A myriad of reasons can account for the sudden rise in children at the US-Mexico border, including the pandemic’s dramatic toll on Latin America, where economies once projected to grow have been decimated, the results of two devastating hurricanes that hit the region, and a perception of relaxed enforcement by the Biden administration.

Typically, after being taken into Border Patrol custody, unaccompanied children have to be turned over within 72 hours to the Department of Health and Human Services, which is tasked with the care of migrant children, barring exceptional circumstances.

Once in care, case managers will work to place children with a sponsor, like a parent or relative, in the US, but as a result of the coronavirus pandemic, and precautions to avoid spread of Covid-19, the department has until recently only been able to use a little more than half of the beds it has for children.

Jacobson was unable to say what the administration is doing right now to solve the challenge regarding the unaccompanied minors.

“My part of this focuses much more on what we’re doing at the end of this process in Central America and Mexico. I think all of us at every stage of this process are doing everything we can to make sure that children are well cared for and moved into facilities that are appropriate for them,” Jacobson said at the White House press briefing Wednesday afternoon.

Asked by CNN’s Kaitlan Collins whether Jacobson would describe the surge as a crisis, she declined to say.

“I’m not trying to be cute here but I think the fact of the matter is we have to do what we do regardless of what anybody calls the situation,” she said, adding that there is “urgency, from the President on down, to fix our system.”

Jacobson said a surge in migrants trying to enter the US is a response to a “significant hope for a more humane policy.”
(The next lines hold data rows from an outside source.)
Lemma isnonzero_stands k f x :
  stands k f x → k <= 220 → fe_isnonzero f = Ok (if decide (x = 0%F) then 0 else 1)%Z.
Proof.
  intros H Hk. rewrite fe_isnonzero_ok; [|by eapply bounded_mono; [eapply stands_bounded|]].
  rewrite (stands_int _ _ _ H). destruct (decide (x = 0)) as [E|E].
  - apply to_int_0_iff in E. by rewrite E.
  - rewrite <- to_int_0_iff in E. apply Z.eqb_neq in E. by rewrite E.
Qed.

(** ** Writing *)

Lemma to_int_range x : 0 <= to_int x < P25519.
Proof. by apply Zmod.unsigned_pos_bound. Qed.

Lemma sign_bit_range x : 0 <= sign_bit x < 2.
Proof. by apply Z.mod_pos_bound. Qed.

(** [s[31] ^= n << 7] sets the top bit of a number below [2^255]. *)
Lemma set_top_bit v n : 0 <= v < 2 ^ 255 → 0 <= n < 2 →
  <[31%nat := u8 (Z.lxor (at_word (le_bytes 32 v) 31) (Z.shiftl n 7))]> (le_bytes 32 v) = le_bytes 32 (v + 2 ^ 255 * n).
Proof.
  intros Hv Hn. set (b := (v / 2 ^ 248)%Z). assert (E1 : ∀ x, le_bytes 1 x = [(x mod 256)%Z]) by done.
  assert (Hb : 0 <= b < 128) by (unfold b; split; [apply Z.div_pos|apply Z.div_lt_upper_bound]; lia).
  assert (E : le_bytes 32 v = le_bytes 31 v ++ [b]).
  { rewrite (le_bytes_split 31 1), E1. do 2 f_equal. apply Z.mod_small. lia. }
  assert (Hx : u8 (Z.lxor b (Z.shiftl n 7)) = (b + 128 * n)%Z).
  { destruct (decide (n = 0)%Z) as [->|]; [rewrite Z.shiftl_0_l, Z.lxor_0_r, Z.add_0_r; apply wrap_id; lia|].
    assert (n = 1)%Z as -> by lia. rewrite <- Z.add_nocarry_lxor; [apply wrap_id; cbn; lia|].
    rewrite <- (Z.mod_small b (2 ^ 7)) by lia. by rewrite <- Z.land_ones, <- Z.land_assoc, Z.land_0_r. }
  assert (Ea : at_word (le_bytes 32 v) 31 = b).
  { rewrite E. unfold at_word. rewrite app_nth2; rewrite length_le_bytes; [done|lia]. }
  rewrite Ea, Hx, E. rewrite insert_app_r_alt, length_le_bytes by (rewrite length_le_bytes; lia). cbn [Nat.sub insert list_insert].
  rewrite (le_bytes_split 31 1 (v + _)), E1. f_equal.
  - rewrite <- (le_bytes_mod 31 (v + _)), <- (le_bytes_mod 31 v). f_equal.
    replace (2 ^ 255 * n)%Z with (128 * n * 2 ^ 248)%Z by lia. by rewrite Z.mod_add.
  - f_equal. replace (2 ^ 255 * n)%Z with (128 * n * 2 ^ 248)%Z by lia.
    change (2 ^ (8 * Z.of_nat 31))%Z with (2 ^ 248)%Z. rewrite Z.div_add by done. fold b. rewrite Z.mod_small; lia.
Qed.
“We’ve seen surges before. Surges tend to respond to hope, and there was a significant hope for a more humane policy after four years of, you know, pent up demand,” Jacobson said.

“I don’t know whether I would call that a coincidence, but I certainly think that the idea that a more humane policy would be in place may have driven people to make that decision, but perhaps more importantly, it definitely drove smugglers to express this information to spread disinformation about what was now possible,” she added.

This story has been updated with additional details and the White House comments.